Other companies with business leaders forgoing salaries include Airbnb, Union Square Hospitality Group, United Talent Agency, General Electric, Marriott (with a 50% pay cut for executive leadership as well), Lyft, Allegiant Air, United Airlines, Alaska Airlines, Delta Air Lines, AMC Theatres, and Endeavor. Lululemon athletica sent this remarkable communication to its staff:

We're all in this together, and as part of our efforts to manage expenses, the Senior Leadership Team have also volunteered to reduce their salaries by 20% for the next three months. In addition, all members of our Board of Directors have agreed to forgo their compensation for the same time period. The savings from these actions will go toward launching our We Stand Together fund in mid-April, which is aimed at assisting team members who face challenges caused by the current COVID crisis. You will hear more about this soon.
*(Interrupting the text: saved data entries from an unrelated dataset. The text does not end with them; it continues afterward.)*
(** The invariant holds where the loop is left, and the records split into
    those read and those left; a run that stops leaves the record it stopped
    at. *)
Lemma main_loop_inv : forall rest pre rs cur st,
  Inv pre rs cur st ->
  exists used left rs' cur',
    rest = used ++ left
    /\ Inv (pre ++ used) rs' cur' (final_state (run_loop (S (List.length pre)) rest st))
    /\ match run_loop (S (List.length pre)) rest st with
       | Completed st' un => un = left /\ (left = [] \/ current_mol_type st' = done)
       | Aborted e st' =>
           exists line left',
             left = line :: left' /\ current_mol_type st' <> done
             /\ run_step (S (List.length (pre ++ used))) line st' = inl e
       end.
Proof.
  induction rest as [|line rest IH]; intros pre rs cur st HI.
  - exists [], [], rs, cur. simpl. rewrite app_nil_r. auto.
  - destruct (mol_type_done_dec (current_mol_type st)) as [Hd|Hd].
    + rewrite main_loop_break by exact Hd.
      exists [], (line :: rest), rs, cur. simpl. rewrite app_nil_r. auto.
    + rewrite main_loop_running by exact Hd.
      destruct (run_step (S (List.length pre)) line st) as [e|st1] eqn:Hs.
      * exists [], (line :: rest), rs, cur. simpl. rewrite app_nil_r.
        split; [reflexivity|]. split; [exact HI|].
        exists line, rest. auto.
      * destruct (step_inv _ _ _ _ _ _ HI Hd Hs) as (rs1 & cur1 & HI1).
        destruct (IH _ _ _ _ HI1) as (used & left & rs' & cur' & Hsplit & HI' & Hres).
        rewrite length_app in HI', Hres. simpl in HI', Hres.
        rewrite Nat.add_1_r in HI', Hres.
        exists (line :: used), left, rs', cur'.
        rewrite <- app_assoc in HI', Hres. simpl in HI', Hres.
        split; [simpl; congruence|]. split; [exact HI'|exact Hres].
Qed.

(** The same from the initial state. *)
Lemma main_loop_from_start (atom_lines : list string) :
  exists used left rs cur,
    atom_lines = used ++ left
    /\ Inv used rs cur (final_state (run_loop 1 atom_lines (initial_state header_lines)))
    /\ match run_loop 1 atom_lines (initial_state header_lines) with
       | Completed st' un => un = left /\ (left = [] \/ current_mol_type st' = done)
       | Aborted e st' =>
           exists line left',
             left = line :: left' /\ current_mol_type st' <> done
             /\ run_step (S (List.length used)) line st' = inl e
       end.
Proof.
  destruct (main_loop_inv atom_lines [] [] [] _ initial_state_inv)
    as (used & left & rs & cur & H1 & H2 & H3).
  exists used, left, rs, cur. auto.
Qed.

End Machine.

(** ** What the invariant gives *)

Lemma seq_prefix (l1 : list nat) : forall l2 a n,
  l1 ++ l2 = seq a n -> l1 = seq a (List.length l1).
Proof.
  induction l1 as [|x l1 IH]; intros l2 a n H; [reflexivity|].
  destruct n as [|n]; simpl in H; [discriminate|].
  injection H as -> H. simpl. f_equal. eapply IH. exact H.
Qed.


Section Consequences.

Context {coord : Type}.
Variable py_float : string -> option coord.

Lemma render_lines (rs : list (list (atom_record coord))) (l : pdb_line coord) :
  In l (render rs) -> l = TerLine \/ exists a, l = Atom a /\ In a (concat rs).
Proof.
  induction rs as [|r rs IH]; simpl; [contradiction|].
  unfold render_residue. rewrite !in_app_iff. intros [[H|H]|H].
  - apply in_map_iff in H. destruct H as (a & <- & Ha).
    right. exists a. split; [reflexivity|]. apply in_app_iff. auto.
  - simpl in H. destruct H as [<-|[]]. auto.
  - destruct (IH H) as [->|(a & -> & Ha)]; [auto|].
    right. exists a. split; [reflexivity|]. apply in_app_iff. auto.
Qed.

(** The lines of the extraction file, read off [extracted_from]. *)
Lemma extracted_from_facts (ls : list string) : forall j (E : list (atom_record coord)),
  map Some E = extracted_from py_float j ls ->
  List.length E = List.length ls
  /\ map serial E = seq (j + 1) (List.length ls)
  /\ map atom_name E = map get_pdb_element ls
  /\ Forall (fun a => res_seq a = 1 /\ res_name a = "MOL") E.
Proof.
  induction ls as [|line ls IH]; intros j E H.
  - destruct E; [|discriminate]. simpl. auto.
  - destruct E as [|a E]; [discriminate|]. simpl in H. injection H as Ha HE.
    destruct (IH _ _ HE) as (H1 & H2 & H3 & H4).
    unfold extracted_line in Ha.
    destruct (read_xyz py_float line) as [p|]; [|discriminate].
    simpl in Ha. injection Ha as ->. simpl.
    rewrite H1, H2, H3. replace (S j + 1) with (S (j + 1)) by lia.
    repeat split; auto.
Qed.

Variable header_lines : list string.
Variable oligomer_info : list (string * string).
Variables num_oligomers num_ions num_waters : nat.

Local Abbreviation apo := (List.length oligomer_info).
Local Abbreviation Inv :=
  (loop_inv py_float header_lines oligomer_info num_oligomers num_ions num_waters).
Local Abbreviation run_loop :=
  (main_loop py_float oligomer_info num_oligomers num_ions num_waters).

(** The serial numbers of the closed residues are 1, 2, 3, ... *)
Lemma closed_serials pre rs cur st :
  Inv pre rs cur st ->
  map serial (concat rs) = seq 1 (List.length (concat rs))
  /\ List.length (concat rs) + List.length cur = List.length pre.
Proof.
  intros [HC _ _]. pose proof (inv_serials _ _ _ _ _ _ HC) as Hs.
  split.
  - rewrite map_app in Hs. apply seq_prefix in Hs. rewrite length_map in Hs. exact Hs.
  - apply (f_equal (@List.length nat)) in Hs.
    rewrite length_map, length_app, length_seq in Hs. exact Hs.
Qed.


(** While the extraction file is open the first unit is not complete. *)
Lemma extract_closed_after_first_unit pre rs cur st :
  Inv pre rs cur st -> 1 <= apo -> apo <= List.length pre ->
  extracting st = false
  /\ map Some (f_extract st) = extracted_from py_float 0 (firstn apo pre)
  /\ map get_pdb_element (firstn apo pre) = map snd oligomer_info.
Proof.
  intros [HC HP HE] Hpos Hlen. unfold extract_inv in HE.
  destruct (extracting st) eqn:Hx.
  - destruct HE as (Hph & Hm & _). unfold phase_inv in HP.
    rewrite Hph, Hm in HP. simpl in HP. lia.
  - destruct HE as (_ & _ & H1 & H2). repeat split; auto.
    rewrite H2, length_firstn, Nat.min_l by exact Hlen.
    rewrite <- (length_map snd oligomer_info). apply firstn_all.
Qed.

End Consequences.

(** A completed [process_pdb]: the counts it ran with, the records read and
    left, and the invariant before [END] was written. *)
Lemma process_pdb_completed {coord : Type} (py_float : string -> option coord)
      (fuel : nat) (cfg : manual_config) (input_pdb mol2_template : list string)
      (st : state coord) (un : list string) :
  process_pdb py_float fuel cfg input_pdb mol2_template = Some (Completed st un) ->
  exists detected U I W st0 used rs cur,
    auto_detect_counts fuel (atom_lines_of input_pdb)
                       (List.length (load_atom_names_from_mol2 mol2_template))
    = Some detected
    /\ fallback_counts cfg detected = (U, I, W)
    /\ st = write_end st0
    /\ atom_lines_of input_pdb = used ++ un
    /\ loop_inv py_float (header_lines_of input_pdb)
                (load_atom_names_from_mol2 mol2_template) U I W used rs cur st0
    /\ (un = [] \/ current_mol_type st0 = done).
Proof.
  unfold process_pdb.
  destruct (auto_detect_counts _ _ _) as [detected|]; [|discriminate].
  destruct (fallback_counts cfg detected) as [[U I] W] eqn:Hfb.
  unfold reconstruct. intros H.
  destruct (main_loop_from_start py_float (header_lines_of input_pdb)
              (load_atom_names_from_mol2 mol2_template) U I W (atom_lines_of input_pdb))
    as (used & left & rs & cur & Hsplit & HI & Hres).
  destruct (main_loop _ _ _ _ _ _ _ _) as [st0 un0|e st0]; [|discriminate].
  injection H as <- <-. destruct Hres as [-> Hend].
  exists detected, U, I, W, st0, used, rs, cur. auto 10.
Qed.


Lemma skipn_exact {A : Type} (l1 l2 : list A) :
  skipn (List.length l1) (l1 ++ l2) = l2.
Proof. rewrite skipn_app, skipn_all, Nat.sub_diag. reflexivity. Qed.


(** * The detector: claims C9, C10 and C2 *)

(** C9.  A record list at least as long as a non-empty template yields at
    least one unit: the pattern is read from the first window, and the scan
    starts by comparing that window with it.  Hence a returned all-zero
    result means the list is shorter than the template. *)
Theorem first_window_counts_as_unit (atom_lines : list string) (atoms_per_olig : nat) :
  (1 <= atoms_per_olig ->
   atoms_per_olig <= List.length atom_lines ->
   exists num_olig num_ion num_wat,
     (forall fuel, List.length atom_lines < fuel ->
                   auto_detect_counts fuel atom_lines atoms_per_olig
                   = Some (num_olig, num_ion, num_wat))
     /\ 1 <= num_olig)
  /\ (forall fuel,
        auto_detect_counts fuel atom_lines atoms_per_olig = Some (0, 0, 0) ->
        List.length atom_lines < atoms_per_olig).
Proof.
  split.
  - intros Hpos Hlen.
    destruct (auto_detect_counts_total atom_lines atoms_per_olig Hpos)
      as [[[no ni] nw] Hr].
    exists no, ni, nw. split; [exact Hr|].
    apply (auto_detect_counts_first_unit atom_lines atoms_per_olig
             (S (List.length atom_lines)) no ni nw Hlen).
    apply Hr. lia.
  - intros fuel H.
    destruct (Nat.lt_ge_cases (List.length atom_lines) atoms_per_olig) as [Hlt|Hge];
      [exact Hlt|].
    pose proof (auto_detect_counts_first_unit _ _ _ _ _ _ Hge H). lia.
Qed.

Lemma first_window_counts_as_unit_witness :
  (exists num_olig num_ion num_wat,
      (forall fuel, List.length junk_pdb < fuel ->
                    auto_detect_counts fuel junk_pdb 2 = Some (num_olig, num_ion, num_wat))
      /\ 1 <= num_olig)
  /\ List.length (atom_lines_of short_pdb) < 2.
Proof.
  split.
  - apply (proj1 (first_window_counts_as_unit junk_pdb 2)); simpl; lia.
  - apply (proj2 (first_window_counts_as_unit (atom_lines_of short_pdb) 2) 0).
    reflexivity.
Defined.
However, it would be an oversight entirely to talk about C-suite executives and fail to mention how reductions in pay are also affecting everyday employees. Companies like Tesla, SoulCycle, and Boston Scientific are cutting salaries and furloughing workers across the board to reduce company costs, as are a host of media organizations around the country. Some healthcare workers are even faced with layoffs and pay cuts. 
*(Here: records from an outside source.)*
(** [crypto.createHmac('sha256', key).update(text).digest('hex')] *)
Definition hmac_sha256_hex (key text : string) : string :=
  hex_of_bytes (SHA256.hmac (bytes_of_string key) (bytes_of_string text)).

(** ** Activation keys

    Library model: [uuidv4()] of the uuid package, a dependency of the
    server (RFC 4122, section 4.4). Sixteen random bytes, the version
    nibble of byte 6 forced to 4 and the two top bits of byte 8 to [10],
    printed in lower-case hexadecimal as 8-4-4-4-12. [rnds] is the
    [Uint8Array] the random generator fills; its elements are bytes. *)

Definition u8 (rnds : list Z) (i : nat) : Z := Z.land (nth i rnds 0) 255.

Definition uuid_bytes (rnds : list Z) : list Z :=
  map (fun i =>
         if Nat.eqb i 6 then Z.lor (Z.land (u8 rnds i) 15) 64
         else if Nat.eqb i 8 then Z.lor (Z.land (u8 rnds i) 63) 128
         else u8 rnds i)
      (seq 0 16).

Definition unsafeStringify (b : list Z) : string :=
  hex_of_bytes (firstn 4 b) ++ "-" ++
  hex_of_bytes (firstn 2 (skipn 4 b)) ++ "-" ++
  hex_of_bytes (firstn 2 (skipn 6 b)) ++ "-" ++
  hex_of_bytes (firstn 2 (skipn 8 b)) ++ "-" ++
  hex_of_bytes (skipn 10 b).

Definition uuidv4 (rnds : list Z) : string := unsafeStringify (uuid_bytes rnds).

(** [s.replace(/-/g, '')] *)
Fixpoint remove_dashes (s : string) : string :=
  match s with
  | EmptyString => ""
  | String c r => if Ascii.eqb c "-" then remove_dashes r else String c (remove_dashes r)
  end.

(** [s.toUpperCase()] on ASCII text, which is all a UUID holds. *)
Definition upper_char (c : ascii) : ascii :=
  let n := char_code c in
  if (97 <=? n) && (n <=? 122) then ascii_of_N (Z.to_N (n - 32)) else c.

Fixpoint toUpperCase (s : string) : string :=
  match s with
  | EmptyString => ""
  | String c r => String (upper_char c) (toUpperCase r)
  end.

Definition generateActivationKey (rnds : list Z) : string :=
  toUpperCase (remove_dashes (uuidv4 rnds)).

(** ** The signature check

    The constant [OXAPAY_CALLBACK_SECRET] of the module is an argument: a
    string when configured. [providedSignature] is the value of the
    [x-oxapay-signature] header, a string or [undefined]. The result is
    [None] when the function raises: [JSON.stringify(undefined)] is
    [undefined], which [hmac.update] refuses with a TypeError. *)

Definition verifyOxaPaySignature
    (OXAPAY_CALLBACK_SECRET : option string)
    (payload : jsval) (providedSignature : option string) : option bool :=
  match OXAPAY_CALLBACK_SECRET with
  | None => Some true
  | Some secret =>
      if String.eqb secret "" then Some true
      else
        match JSON_stringify_val payload with
        | None => None
        | Some payloadString =>
            match providedSignature with
            | Some sig => Some (String.eqb (hmac_sha256_hex secret payloadString) sig)
            | None => Some false
            end
        end
  end.

(** ** The [Map] of JavaScript

    A [Map] is its list of entries in insertion order. Keys are compared
    with SameValueZero: primitives by value, objects and arrays by
    reference. Every object or array this program uses as a key is freshly
    parsed from a request or a processor answer, hence equal to no key
    already in a map. *)

Definition SameValueZero (a b : jsval) : bool :=
  match a, b with
  | None, None => true
  | Some JNull, Some JNull => true
  | Some (JBool x), Some (JBool y) => Bool.eqb x y
  | Some (JNum x), Some (JNum y) => x =? y
  | Some (JStr x), Some (JStr y) => String.eqb x y
  | _, _ => false
  end.

Section JsMap.

Context {V : Type}.

Definition jsmap : Type := list (jsval * V).

Fixpoint map_get (k : jsval) (m : jsmap) : option V :=
  match m with
  | [] => None
  | (k', v) :: r => if SameValueZero k' k then Some v else map_get k r
  end.

Definition map_has (k : jsval) (m : jsmap) : bool :=
  match map_get k m with
  | Some _ => true
  | None => false
  end.

(** [m.set(k, v)]: the value of an existing entry is replaced where it
    stands, a new entry goes to the end. *)
Fixpoint map_set (k : jsval) (v : V) (m : jsmap) : jsmap :=
  match m with
  | [] => [(k, v)]
  | (k', v') :: r =>
      if SameValueZero k' k then (k', v) :: r else (k', v') :: map_set k v r
  end.

(** [m.delete(k)]: the entry of [k], when there is one, is removed. *)
Fixpoint map_delete (k : jsval) (m : jsmap) : jsmap :=
  match m with
  | [] => []
  | (k', v') :: r =>
      if SameValueZero k' k then r else (k', v') :: map_delete k r
  end.

(** Number of entries whose key is [k]. *)
Fixpoint map_count (k : jsval) (m : jsmap) : nat :=
  match m with
  | [] => O
  | (k', _) :: r => ((if SameValueZero k' k then 1 else 0) + map_count k r)%nat
  end.

(** The representation invariant of a [Map]: no key occurs twice. *)
Definition map_wf (m : jsmap) : Prop := forall k, (map_count k m <= 1)%nat.

End JsMap.

Arguments jsmap V : clear implicits.

(** ** The two stores *)

(** The objects kept in [pendingOrders]: the one [register] writes and the
    one the payment route writes. *)
Inductive order : Type :=
| Registration (chatId : string) (username displayName : jsval) (registeredAt : string)
| Purchase (chatId : string) (packageId amount currency : jsval).

Definition order_chatId (o : order) : jsval :=
  match o with
  | Registration c _ _ _ => Some (JStr c)
  | Purchase c _ _ _ => Some (JStr c)
  end.

(** [orderInfo.packageId]: a registration has no such property. *)
Definition order_packageId (o : order) : jsval :=
  match o with
  | Registration _ _ _ _ => undefined
  | Purchase _ p _ _ => p
  end.

(** The objects kept in [activationKeys]. *)
Record keyInfo : Type := mkKeyInfo {
  key_chatId : jsval;
  key_packageId : jsval;
  key_createdAt : string
}.

Record state : Type := mkState {
  pendingOrders : jsmap order;
  activationKeys : jsmap keyInfo
}.

Definition empty_state : state := mkState [] [].

Definition state_wf (st : state) : Prop :=
  map_wf (pendingOrders st) /\ map_wf (activationKeys st).

(** ** Configuration and responses *)

(** The constants read from the environment or the configuration file;
    [bot] tells whether a Telegram bot was created (a token is set). *)
Record config : Type := mkConfig {
  PUBLIC_BASE_URL : jsval;
  OXAPAY_API_KEY : jsval;
  OXAPAY_MERCHANT_ID : jsval;
  OXAPAY_BASE_URL : jsval;
  OXAPAY_CALLBACK_SECRET : option string;
  bot : bool
}.

(** [res.status(code).json(body)]; an [undefined] property is left out by
    the serialisation. *)
Record response : Type := mkResponse {
  status : nat;
  body : list (string * jsval)
}.

Definition str (s : string) : jsval := Some (JStr s).

Definition ValidationError (msg : string) : response := mkResponse 400 [("error", str msg)].
Definition NotRegistered : response :=
  mkResponse 404 [("error", str "Telegram user not registered. Ask user to start the bot first.")].
Definition InvoiceCreationFailed : response :=
  mkResponse 500 [("error", str "Failed to create payment order")].
Definition InvalidSignature : response := mkResponse 401 [("error", str "Invalid signature")].
Definition Ignored : response :=
  mkResponse 202 [("status", str "ignored"); ("reason", str "payment not completed")].
Definition OrderNotFound : response := mkResponse 404 [("error", str "Order not found for invoice")].
Definition KeyNotFound : response := mkResponse 404 [("status", str "invalid")].
Definition OwnerMismatch : response := mkResponse 403 [("status", str "mismatch")].

(** What a handler does with a request: it answers, or an exception leaves
    it unanswered. *)
Inductive reply : Type :=
| Sent (r : response)
| Uncaught.

(** ** POST /api/telegram/register *)

Definition register (now : string) (req_body : jsval) (st : state) : reply * state :=
  let chatId := body_prop "chatId" req_body in
  let username := body_prop "username" req_body in
  let displayName := body_prop "displayName" req_body in
  if negb (truthy chatId) then
    (Sent (ValidationError "chatId is required"), st)
  else
    (Sent (mkResponse 200 [("status", str "registered")]),
     mkState
       (map_set (str (String_ chatId))
                (Registration (String_ chatId) username displayName now)
                (pendingOrders st))
       (activationKeys st)).

(** ** POST /api/payments/create *)

(** The answer of [axios.post]: an error (HTTP failure, network error,
    timeout), or [response.data]. *)
Inductive axios_result : Type :=
| AxiosError
| AxiosOk (response_data : jsval).

Fixpoint defined_props (l : list (string * jsval)) : list (string * json) :=
  match l with
  | [] => []
  | (k, Some v) :: r => (k, v) :: defined_props r
  | (_, None) :: r => defined_props r
  end.

(** The call [axios.post(url, data, { headers, timeout })] that asks the
    processor for an invoice. *)
Record axios_request : Type := mkAxiosRequest {
  url : string;
  data : json;
  headers : list (string * string);
  timeout : Z
}.

Definition invoice_request (cfg : config) (nowMs : Z)
    (chatId packageId amount currency : jsval) : axios_request :=
  mkAxiosRequest
    (String_ (OXAPAY_BASE_URL cfg) ++ "/merchant/invoice")
    (JObj (defined_props
      [("merchant", OXAPAY_MERCHANT_ID cfg);
       ("price_amount", amount);
       ("price_currency", currency);
       ("pay_currency", currency);
       ("order_id", str (String_ packageId ++ "-" ++ decimal nowMs));
       ("callback_url", str (String_ (PUBLIC_BASE_URL cfg) ++ "/api/oxapay/webhook"));
       ("description", str ("Activation for package " ++ String_ packageId));
       ("cancel_url", str (String_ (PUBLIC_BASE_URL cfg) ++ "/payment/cancel"));
       ("success_url", str (String_ (PUBLIC_BASE_URL cfg) ++ "/payment/success"));
       ("custom", Some (JObj (defined_props
          [("chatId", str (String_ chatId)); ("packageId", packageId)])))]))
    [("Content-Type", "application/json");
     ("Authorization", "Bearer " ++ String_ (OXAPAY_API_KEY cfg))]
    10000.

Definition createInvoice (cfg : config) (nowMs : Z)
    (processor : axios_request -> axios_result)
    (req_body : jsval) (st : state) : reply * state :=
  let chatId := body_prop "chatId" req_body in
  let packageId := body_prop "packageId" req_body in
  let amount := body_prop "amount" req_body in
  let currency := body_prop "currency" req_body in
  if negb (truthy chatId) || negb (truthy packageId)
     || negb (truthy amount) || negb (truthy currency) then
    (Sent (ValidationError "chatId, packageId, amount and currency are required"), st)
  else if negb (map_has (str (String_ chatId)) (pendingOrders st)) then
    (Sent NotRegistered, st)
  else
    match processor (invoice_request cfg nowMs chatId packageId amount currency) with
    | AxiosError => (Sent InvoiceCreationFailed, st)
    | AxiosOk data =>
        match destructure data with
        | None => (Sent InvoiceCreationFailed, st)
        | Some invoice =>
            (Sent (mkResponse 200 [("paymentUrl", prop "invoice_url" invoice);
                                   ("invoiceId", prop "invoice_id" invoice)]),
             mkState
               (map_set (prop "invoice_id" invoice)
                        (Purchase (String_ chatId) packageId amount currency)
                        (pendingOrders st))
               (activationKeys st))
        end
    end.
The reductions in pay aren't necessarily small, either. Los Angeles copywriter Laura Cohn told Marketplace that she's taking a 30% pay cut: "To at least be working a little bit and to have a small amount of income coming in is better than nothing," she says.

Producing the goods we need

Hand sanitizer, masks, scrubs, ventilators -- companies all over the world are scrapping their product lines to help meet the needs of our communities and healthcare workers.

In the cosmetics industry, many companies have begun producing hand sanitizer instead of their signature products during this time. The trend started with LVMH deciding to produce hydroalcoholic gel in the plants where it would normally produce Dior and Givenchy perfumes, then Coty Inc., L'Oréal, and Estee Lauder cottoned on. Said the company when it decided to make the leap: "The Estee Lauder Companies is proud to contribute to the broader COVID-19 relief efforts by reopening our Melville manufacturing facility this week to produce hand sanitizer for high-need groups and populations, including front-line medical staff." The factory is located in Long Island, New York.

Alcohol brands such as Pernod Ricard (of Absolut vodka and Jameson Irish Whiskey) and Anheuser-Busch, as well as local and regional brewers, winemakers, and distillers, are also now producing sanitizer. 

Mass-market clothier H&M is working hard to supply more surgical garments, and Crocs is donating a free pair of their shoes to all healthcare workers. Designers Brandon Maxwell and Christian Siriano are using their staff to produce face masks and gowns, and Prada is making 80,000 hospital gowns and 110,000 masks for healthcare professionals. General Motors is also working to produce 50,000 face masks per day.

As for ventilators and other protective equipment, Ford Motor Company, General Electric, and 3M have partnered to produce just that. Dyson has also promised to produce 10,000 ventilators and donate another 5,000, and General Motors, again, has joined forces with a company called Ventec Life Systems to build ventilators in its car factories.